What you should do
Repeat the lines below exactly as written, please, from the line with "[gas limit *" to the line with "refused one names", both lines included, and no others.

Dataset records

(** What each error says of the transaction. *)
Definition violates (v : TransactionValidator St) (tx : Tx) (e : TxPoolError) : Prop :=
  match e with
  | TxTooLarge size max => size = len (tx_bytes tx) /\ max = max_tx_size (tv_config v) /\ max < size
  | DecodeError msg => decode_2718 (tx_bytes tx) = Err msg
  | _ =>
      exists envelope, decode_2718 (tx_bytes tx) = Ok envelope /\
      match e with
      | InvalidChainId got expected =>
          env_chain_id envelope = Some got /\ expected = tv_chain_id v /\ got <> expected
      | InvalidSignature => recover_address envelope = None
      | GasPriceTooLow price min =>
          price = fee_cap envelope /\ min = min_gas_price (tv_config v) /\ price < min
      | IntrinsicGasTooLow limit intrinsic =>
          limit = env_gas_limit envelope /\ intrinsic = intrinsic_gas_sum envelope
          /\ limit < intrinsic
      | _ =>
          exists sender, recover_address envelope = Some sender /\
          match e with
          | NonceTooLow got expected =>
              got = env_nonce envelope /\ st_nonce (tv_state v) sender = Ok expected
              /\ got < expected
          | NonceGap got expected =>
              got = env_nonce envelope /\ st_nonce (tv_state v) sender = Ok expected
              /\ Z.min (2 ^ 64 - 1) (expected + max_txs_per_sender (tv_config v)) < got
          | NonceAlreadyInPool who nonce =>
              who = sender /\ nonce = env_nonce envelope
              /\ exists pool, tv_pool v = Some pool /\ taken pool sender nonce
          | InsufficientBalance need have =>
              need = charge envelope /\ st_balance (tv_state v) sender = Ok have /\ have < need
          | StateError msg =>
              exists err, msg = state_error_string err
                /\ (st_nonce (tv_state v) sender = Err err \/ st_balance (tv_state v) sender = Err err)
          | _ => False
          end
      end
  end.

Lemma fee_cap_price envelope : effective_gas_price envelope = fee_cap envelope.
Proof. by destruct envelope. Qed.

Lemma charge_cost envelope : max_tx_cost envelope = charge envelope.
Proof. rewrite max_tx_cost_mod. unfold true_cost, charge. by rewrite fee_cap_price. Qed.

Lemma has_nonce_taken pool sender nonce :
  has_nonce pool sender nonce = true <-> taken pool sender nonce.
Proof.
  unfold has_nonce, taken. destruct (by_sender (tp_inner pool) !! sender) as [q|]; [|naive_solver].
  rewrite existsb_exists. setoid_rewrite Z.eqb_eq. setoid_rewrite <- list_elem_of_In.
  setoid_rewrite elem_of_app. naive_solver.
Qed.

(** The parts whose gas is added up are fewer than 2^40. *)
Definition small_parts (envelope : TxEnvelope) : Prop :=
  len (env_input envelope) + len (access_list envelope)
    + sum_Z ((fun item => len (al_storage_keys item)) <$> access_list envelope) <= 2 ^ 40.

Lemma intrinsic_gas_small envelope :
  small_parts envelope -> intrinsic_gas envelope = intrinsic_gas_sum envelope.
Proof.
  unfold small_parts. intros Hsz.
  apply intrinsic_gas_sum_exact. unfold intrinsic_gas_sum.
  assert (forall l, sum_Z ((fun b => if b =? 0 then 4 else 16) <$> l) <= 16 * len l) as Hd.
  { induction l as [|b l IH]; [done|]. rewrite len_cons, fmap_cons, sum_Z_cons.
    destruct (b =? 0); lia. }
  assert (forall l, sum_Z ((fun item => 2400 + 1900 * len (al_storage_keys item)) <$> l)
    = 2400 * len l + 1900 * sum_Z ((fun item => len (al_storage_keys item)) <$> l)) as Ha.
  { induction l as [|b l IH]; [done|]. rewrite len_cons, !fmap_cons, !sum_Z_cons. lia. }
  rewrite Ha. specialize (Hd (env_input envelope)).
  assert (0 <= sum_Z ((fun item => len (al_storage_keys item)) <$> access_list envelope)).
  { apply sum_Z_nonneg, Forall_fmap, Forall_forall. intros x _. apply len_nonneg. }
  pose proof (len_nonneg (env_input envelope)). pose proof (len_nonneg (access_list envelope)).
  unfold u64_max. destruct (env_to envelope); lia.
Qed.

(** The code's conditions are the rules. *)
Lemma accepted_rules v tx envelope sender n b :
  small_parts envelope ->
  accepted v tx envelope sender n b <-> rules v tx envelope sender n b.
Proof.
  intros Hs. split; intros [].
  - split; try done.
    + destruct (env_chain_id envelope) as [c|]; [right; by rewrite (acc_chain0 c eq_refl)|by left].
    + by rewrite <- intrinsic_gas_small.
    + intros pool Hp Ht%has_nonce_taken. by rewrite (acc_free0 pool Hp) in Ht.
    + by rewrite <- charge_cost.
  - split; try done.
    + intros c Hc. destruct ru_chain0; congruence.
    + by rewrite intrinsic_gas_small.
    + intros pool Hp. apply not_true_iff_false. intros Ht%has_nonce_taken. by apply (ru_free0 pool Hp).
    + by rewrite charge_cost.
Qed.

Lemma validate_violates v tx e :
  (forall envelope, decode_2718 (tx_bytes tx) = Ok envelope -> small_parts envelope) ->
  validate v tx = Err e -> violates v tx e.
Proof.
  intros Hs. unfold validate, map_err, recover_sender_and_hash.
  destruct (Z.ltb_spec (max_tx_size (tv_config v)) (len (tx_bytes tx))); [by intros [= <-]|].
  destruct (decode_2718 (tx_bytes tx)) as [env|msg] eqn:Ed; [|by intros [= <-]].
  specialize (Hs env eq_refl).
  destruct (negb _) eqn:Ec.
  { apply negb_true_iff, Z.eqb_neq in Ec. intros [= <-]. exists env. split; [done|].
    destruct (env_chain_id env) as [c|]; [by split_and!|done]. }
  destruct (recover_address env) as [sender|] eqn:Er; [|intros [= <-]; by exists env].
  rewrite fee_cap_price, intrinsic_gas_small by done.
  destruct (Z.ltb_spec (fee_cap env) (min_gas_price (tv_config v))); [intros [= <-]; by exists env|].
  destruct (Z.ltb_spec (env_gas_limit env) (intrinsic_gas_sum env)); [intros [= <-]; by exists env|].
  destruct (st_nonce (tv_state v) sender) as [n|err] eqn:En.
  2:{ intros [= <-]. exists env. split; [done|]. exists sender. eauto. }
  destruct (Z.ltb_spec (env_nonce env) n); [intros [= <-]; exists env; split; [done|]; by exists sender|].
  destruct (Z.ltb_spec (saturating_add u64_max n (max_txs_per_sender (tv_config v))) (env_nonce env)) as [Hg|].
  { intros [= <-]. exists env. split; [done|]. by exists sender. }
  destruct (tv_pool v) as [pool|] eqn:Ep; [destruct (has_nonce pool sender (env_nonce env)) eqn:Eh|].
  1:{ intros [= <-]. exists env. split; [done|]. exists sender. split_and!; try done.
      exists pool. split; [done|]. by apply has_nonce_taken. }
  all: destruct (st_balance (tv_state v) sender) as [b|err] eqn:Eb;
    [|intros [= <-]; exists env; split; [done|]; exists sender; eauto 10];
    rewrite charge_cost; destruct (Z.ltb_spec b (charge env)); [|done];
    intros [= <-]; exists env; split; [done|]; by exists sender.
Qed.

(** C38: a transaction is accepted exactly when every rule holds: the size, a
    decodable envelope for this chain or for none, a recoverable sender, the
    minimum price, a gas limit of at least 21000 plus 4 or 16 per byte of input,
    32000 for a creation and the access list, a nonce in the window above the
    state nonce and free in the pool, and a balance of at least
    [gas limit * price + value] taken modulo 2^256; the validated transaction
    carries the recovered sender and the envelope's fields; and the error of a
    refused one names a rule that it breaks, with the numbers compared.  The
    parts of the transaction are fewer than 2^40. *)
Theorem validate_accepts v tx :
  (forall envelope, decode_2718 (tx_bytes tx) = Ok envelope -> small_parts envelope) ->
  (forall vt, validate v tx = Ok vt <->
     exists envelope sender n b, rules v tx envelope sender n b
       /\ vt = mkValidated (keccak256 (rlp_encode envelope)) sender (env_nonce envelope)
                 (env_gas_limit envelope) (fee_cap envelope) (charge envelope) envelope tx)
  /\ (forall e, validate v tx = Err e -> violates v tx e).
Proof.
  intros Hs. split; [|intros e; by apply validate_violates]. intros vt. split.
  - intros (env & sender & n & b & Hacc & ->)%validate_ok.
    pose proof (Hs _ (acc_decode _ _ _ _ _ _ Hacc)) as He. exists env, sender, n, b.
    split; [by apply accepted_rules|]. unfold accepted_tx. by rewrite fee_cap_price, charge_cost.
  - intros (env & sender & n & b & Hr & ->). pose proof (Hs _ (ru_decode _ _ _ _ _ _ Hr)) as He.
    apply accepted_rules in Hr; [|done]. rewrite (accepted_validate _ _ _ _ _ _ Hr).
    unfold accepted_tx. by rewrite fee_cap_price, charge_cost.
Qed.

Response for this exercise
    [gas limit * price + value] taken modulo 2^256; the validated transaction
    carries the recovered sender and the envelope's fields; and the error of a
    refused one names a rule that it breaks, with the numbers compared.  The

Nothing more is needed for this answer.